PROBLEM DETAILS: From the entries below, transcribe exactly the lines between the line holding "(* ===== verification/Codec.v ===== *)" and the line holding "notes the codec, parses", inclusive; skip all other lines.

++++ ENTRIES SUPPLIED ++++

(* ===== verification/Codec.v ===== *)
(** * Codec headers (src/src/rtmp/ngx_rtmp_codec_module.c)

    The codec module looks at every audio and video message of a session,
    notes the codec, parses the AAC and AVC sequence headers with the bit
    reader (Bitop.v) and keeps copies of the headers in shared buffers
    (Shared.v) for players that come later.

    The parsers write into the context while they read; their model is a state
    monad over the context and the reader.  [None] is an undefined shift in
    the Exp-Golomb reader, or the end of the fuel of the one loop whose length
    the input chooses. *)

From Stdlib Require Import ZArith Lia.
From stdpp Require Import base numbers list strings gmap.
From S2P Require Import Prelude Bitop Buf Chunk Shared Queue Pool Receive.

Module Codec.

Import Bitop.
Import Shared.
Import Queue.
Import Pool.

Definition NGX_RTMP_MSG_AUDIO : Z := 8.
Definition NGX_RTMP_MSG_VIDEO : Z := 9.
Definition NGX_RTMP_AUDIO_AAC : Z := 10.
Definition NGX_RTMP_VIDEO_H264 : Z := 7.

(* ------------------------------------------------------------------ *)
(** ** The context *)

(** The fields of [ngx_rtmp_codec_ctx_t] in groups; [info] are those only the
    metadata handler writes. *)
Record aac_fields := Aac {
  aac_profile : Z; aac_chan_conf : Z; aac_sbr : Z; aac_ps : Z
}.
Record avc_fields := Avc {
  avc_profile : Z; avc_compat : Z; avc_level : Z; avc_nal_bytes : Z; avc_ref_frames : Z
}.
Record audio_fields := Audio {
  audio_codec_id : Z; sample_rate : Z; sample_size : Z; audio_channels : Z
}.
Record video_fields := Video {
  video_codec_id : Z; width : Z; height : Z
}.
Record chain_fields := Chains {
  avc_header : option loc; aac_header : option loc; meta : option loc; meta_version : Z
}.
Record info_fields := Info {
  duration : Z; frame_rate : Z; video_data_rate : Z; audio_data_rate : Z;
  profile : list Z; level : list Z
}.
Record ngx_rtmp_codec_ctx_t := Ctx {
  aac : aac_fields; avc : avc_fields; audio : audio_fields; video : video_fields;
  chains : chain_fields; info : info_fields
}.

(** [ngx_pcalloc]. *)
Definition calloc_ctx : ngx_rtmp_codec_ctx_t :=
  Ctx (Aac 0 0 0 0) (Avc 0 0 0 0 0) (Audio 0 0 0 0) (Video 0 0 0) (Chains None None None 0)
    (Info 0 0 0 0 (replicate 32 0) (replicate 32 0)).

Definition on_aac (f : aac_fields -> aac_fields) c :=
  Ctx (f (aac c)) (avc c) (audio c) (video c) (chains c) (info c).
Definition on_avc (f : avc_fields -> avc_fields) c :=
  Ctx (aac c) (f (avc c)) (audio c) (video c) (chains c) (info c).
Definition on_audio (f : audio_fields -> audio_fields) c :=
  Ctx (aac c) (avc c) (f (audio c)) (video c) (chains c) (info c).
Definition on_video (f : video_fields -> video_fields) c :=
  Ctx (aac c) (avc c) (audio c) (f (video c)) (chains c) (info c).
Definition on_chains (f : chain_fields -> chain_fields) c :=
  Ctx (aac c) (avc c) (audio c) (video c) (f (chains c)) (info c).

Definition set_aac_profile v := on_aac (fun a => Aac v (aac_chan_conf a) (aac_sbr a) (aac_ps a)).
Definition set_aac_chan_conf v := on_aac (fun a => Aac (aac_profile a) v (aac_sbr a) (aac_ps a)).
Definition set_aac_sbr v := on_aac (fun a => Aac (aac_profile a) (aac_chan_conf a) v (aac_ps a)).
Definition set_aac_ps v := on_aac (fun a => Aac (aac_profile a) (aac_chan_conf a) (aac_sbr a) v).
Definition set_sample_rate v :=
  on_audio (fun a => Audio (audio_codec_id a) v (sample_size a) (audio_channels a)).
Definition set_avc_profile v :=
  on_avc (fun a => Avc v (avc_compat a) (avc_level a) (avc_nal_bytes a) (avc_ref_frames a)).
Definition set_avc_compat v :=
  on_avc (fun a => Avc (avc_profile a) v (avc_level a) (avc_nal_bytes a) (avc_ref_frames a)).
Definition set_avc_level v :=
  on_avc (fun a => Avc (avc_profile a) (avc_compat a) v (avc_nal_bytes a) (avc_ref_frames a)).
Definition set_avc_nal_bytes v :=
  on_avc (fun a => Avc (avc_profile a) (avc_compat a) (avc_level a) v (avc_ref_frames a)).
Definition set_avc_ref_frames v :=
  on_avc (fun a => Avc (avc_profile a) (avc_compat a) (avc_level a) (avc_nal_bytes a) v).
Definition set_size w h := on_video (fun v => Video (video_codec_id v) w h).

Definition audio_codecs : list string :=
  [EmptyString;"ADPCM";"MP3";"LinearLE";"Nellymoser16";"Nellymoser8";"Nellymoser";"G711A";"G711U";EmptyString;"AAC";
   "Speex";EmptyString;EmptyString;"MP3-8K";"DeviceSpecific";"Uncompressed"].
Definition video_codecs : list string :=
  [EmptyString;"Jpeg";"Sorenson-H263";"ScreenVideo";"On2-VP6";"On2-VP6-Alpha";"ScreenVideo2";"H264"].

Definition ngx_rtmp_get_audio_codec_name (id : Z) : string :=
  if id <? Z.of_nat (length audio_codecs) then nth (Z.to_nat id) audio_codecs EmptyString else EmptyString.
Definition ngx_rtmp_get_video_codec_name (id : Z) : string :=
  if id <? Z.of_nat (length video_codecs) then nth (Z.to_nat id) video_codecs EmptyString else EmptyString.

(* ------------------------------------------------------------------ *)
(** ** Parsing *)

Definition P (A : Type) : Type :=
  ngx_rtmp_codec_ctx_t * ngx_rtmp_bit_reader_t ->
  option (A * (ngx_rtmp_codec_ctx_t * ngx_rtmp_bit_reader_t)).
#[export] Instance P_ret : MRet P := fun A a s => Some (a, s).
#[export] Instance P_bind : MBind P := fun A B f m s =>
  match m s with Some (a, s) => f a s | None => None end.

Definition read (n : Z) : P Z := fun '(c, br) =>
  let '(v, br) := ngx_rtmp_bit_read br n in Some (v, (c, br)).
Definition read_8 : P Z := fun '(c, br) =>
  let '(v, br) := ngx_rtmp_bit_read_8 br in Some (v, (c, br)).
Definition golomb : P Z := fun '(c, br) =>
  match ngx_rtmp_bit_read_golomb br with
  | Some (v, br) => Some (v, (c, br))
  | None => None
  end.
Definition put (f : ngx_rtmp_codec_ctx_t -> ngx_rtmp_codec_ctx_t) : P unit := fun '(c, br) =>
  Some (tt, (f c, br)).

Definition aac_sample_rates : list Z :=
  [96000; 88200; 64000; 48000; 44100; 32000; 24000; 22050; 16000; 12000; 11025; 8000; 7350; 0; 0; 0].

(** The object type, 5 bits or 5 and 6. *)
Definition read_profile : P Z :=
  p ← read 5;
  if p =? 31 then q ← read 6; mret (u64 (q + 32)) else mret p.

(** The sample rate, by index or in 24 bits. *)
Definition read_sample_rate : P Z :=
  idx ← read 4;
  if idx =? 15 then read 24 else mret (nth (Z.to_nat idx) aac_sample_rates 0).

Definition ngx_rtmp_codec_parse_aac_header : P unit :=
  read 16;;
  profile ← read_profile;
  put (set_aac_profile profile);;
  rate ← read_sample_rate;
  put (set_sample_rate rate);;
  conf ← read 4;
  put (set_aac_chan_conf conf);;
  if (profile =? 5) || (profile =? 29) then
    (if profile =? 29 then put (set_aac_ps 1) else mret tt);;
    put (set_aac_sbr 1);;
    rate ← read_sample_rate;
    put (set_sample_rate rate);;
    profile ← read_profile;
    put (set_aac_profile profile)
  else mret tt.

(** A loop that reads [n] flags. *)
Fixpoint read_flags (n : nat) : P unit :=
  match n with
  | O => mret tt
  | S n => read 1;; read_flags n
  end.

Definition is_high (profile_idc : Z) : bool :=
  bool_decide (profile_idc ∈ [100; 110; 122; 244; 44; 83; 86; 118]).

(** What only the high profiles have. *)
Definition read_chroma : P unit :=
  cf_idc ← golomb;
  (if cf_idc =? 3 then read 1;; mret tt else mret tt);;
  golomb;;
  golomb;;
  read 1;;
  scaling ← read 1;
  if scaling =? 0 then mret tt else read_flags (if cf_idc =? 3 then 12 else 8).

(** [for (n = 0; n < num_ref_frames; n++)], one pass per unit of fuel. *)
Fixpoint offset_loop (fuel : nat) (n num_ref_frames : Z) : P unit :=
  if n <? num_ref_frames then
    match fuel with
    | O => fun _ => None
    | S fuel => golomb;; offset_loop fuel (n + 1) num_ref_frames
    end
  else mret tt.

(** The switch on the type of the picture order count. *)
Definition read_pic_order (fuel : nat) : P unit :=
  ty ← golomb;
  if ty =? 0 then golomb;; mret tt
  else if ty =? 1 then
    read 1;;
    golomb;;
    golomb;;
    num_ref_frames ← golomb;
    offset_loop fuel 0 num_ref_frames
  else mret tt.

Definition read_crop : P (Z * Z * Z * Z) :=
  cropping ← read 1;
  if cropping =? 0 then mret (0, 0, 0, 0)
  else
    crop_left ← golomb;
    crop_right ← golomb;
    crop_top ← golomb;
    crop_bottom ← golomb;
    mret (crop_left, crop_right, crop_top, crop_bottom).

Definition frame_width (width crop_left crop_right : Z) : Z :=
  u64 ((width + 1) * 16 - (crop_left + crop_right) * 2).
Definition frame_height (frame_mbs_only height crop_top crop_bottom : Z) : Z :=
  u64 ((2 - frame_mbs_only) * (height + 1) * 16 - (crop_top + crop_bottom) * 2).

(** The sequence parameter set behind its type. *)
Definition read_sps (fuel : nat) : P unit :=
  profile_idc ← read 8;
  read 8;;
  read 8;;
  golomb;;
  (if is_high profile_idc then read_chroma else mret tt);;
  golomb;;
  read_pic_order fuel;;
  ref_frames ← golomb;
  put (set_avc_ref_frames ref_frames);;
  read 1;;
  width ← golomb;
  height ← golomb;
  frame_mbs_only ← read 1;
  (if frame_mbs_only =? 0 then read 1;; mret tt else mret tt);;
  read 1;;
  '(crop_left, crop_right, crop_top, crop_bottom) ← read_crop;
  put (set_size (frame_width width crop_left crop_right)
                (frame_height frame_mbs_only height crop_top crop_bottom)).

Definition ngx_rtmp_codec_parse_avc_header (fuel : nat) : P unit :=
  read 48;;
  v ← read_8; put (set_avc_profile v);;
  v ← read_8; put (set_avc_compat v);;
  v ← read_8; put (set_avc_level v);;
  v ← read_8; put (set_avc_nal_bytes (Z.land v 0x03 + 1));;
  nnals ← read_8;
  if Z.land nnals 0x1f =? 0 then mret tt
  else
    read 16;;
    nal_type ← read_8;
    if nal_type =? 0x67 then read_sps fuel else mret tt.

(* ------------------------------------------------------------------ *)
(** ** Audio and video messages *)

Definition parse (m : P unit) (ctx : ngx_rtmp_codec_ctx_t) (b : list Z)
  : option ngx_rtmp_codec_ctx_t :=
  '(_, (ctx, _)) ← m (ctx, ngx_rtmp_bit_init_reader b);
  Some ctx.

++++
++++ ENTRIES SUPPLIED ++++

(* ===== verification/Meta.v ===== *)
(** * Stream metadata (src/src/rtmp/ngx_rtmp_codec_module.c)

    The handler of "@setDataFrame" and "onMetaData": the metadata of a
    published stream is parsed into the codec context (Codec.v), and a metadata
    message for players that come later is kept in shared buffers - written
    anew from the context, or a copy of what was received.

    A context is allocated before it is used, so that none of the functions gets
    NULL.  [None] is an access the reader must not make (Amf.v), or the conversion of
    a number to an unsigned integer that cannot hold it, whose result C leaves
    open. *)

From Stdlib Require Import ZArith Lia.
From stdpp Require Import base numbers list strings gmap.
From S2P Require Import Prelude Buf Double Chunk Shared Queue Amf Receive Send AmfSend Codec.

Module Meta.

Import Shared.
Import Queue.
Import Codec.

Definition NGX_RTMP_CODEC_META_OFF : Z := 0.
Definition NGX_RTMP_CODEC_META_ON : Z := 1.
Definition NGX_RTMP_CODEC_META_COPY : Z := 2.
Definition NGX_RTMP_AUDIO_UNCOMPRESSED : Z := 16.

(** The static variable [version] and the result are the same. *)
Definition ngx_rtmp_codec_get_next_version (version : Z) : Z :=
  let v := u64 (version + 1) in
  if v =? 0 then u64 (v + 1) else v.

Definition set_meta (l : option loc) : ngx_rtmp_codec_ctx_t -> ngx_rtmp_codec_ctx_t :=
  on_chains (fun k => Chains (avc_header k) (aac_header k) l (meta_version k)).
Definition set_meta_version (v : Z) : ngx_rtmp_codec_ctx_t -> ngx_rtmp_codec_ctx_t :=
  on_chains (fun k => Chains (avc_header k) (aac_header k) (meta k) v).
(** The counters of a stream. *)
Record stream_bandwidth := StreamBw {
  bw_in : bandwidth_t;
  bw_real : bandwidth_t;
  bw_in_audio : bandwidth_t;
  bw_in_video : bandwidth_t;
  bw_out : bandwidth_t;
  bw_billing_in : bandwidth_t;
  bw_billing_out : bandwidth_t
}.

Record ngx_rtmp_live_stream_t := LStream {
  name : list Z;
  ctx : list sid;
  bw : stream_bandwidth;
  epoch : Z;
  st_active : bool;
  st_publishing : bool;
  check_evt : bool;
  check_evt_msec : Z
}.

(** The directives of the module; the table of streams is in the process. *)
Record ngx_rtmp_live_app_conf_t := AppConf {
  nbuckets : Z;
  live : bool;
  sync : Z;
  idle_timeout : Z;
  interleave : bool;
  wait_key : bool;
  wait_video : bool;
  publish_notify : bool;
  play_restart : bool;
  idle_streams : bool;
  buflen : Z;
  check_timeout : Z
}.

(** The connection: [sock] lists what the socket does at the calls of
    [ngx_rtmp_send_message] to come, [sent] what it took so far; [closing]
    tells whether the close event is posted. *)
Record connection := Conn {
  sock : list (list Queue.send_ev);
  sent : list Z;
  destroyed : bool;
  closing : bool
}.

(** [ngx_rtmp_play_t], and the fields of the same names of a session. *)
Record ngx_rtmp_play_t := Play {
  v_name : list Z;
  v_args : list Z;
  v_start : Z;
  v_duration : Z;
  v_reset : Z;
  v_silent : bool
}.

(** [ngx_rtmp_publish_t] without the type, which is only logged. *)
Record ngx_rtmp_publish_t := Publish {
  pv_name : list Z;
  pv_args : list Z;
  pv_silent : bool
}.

++++

TASK ANSWER:
(* ===== verification/Codec.v ===== *)
(** * Codec headers (src/src/rtmp/ngx_rtmp_codec_module.c)

    The codec module looks at every audio and video message of a session,
    notes the codec, parses the AAC and AVC sequence headers with the bit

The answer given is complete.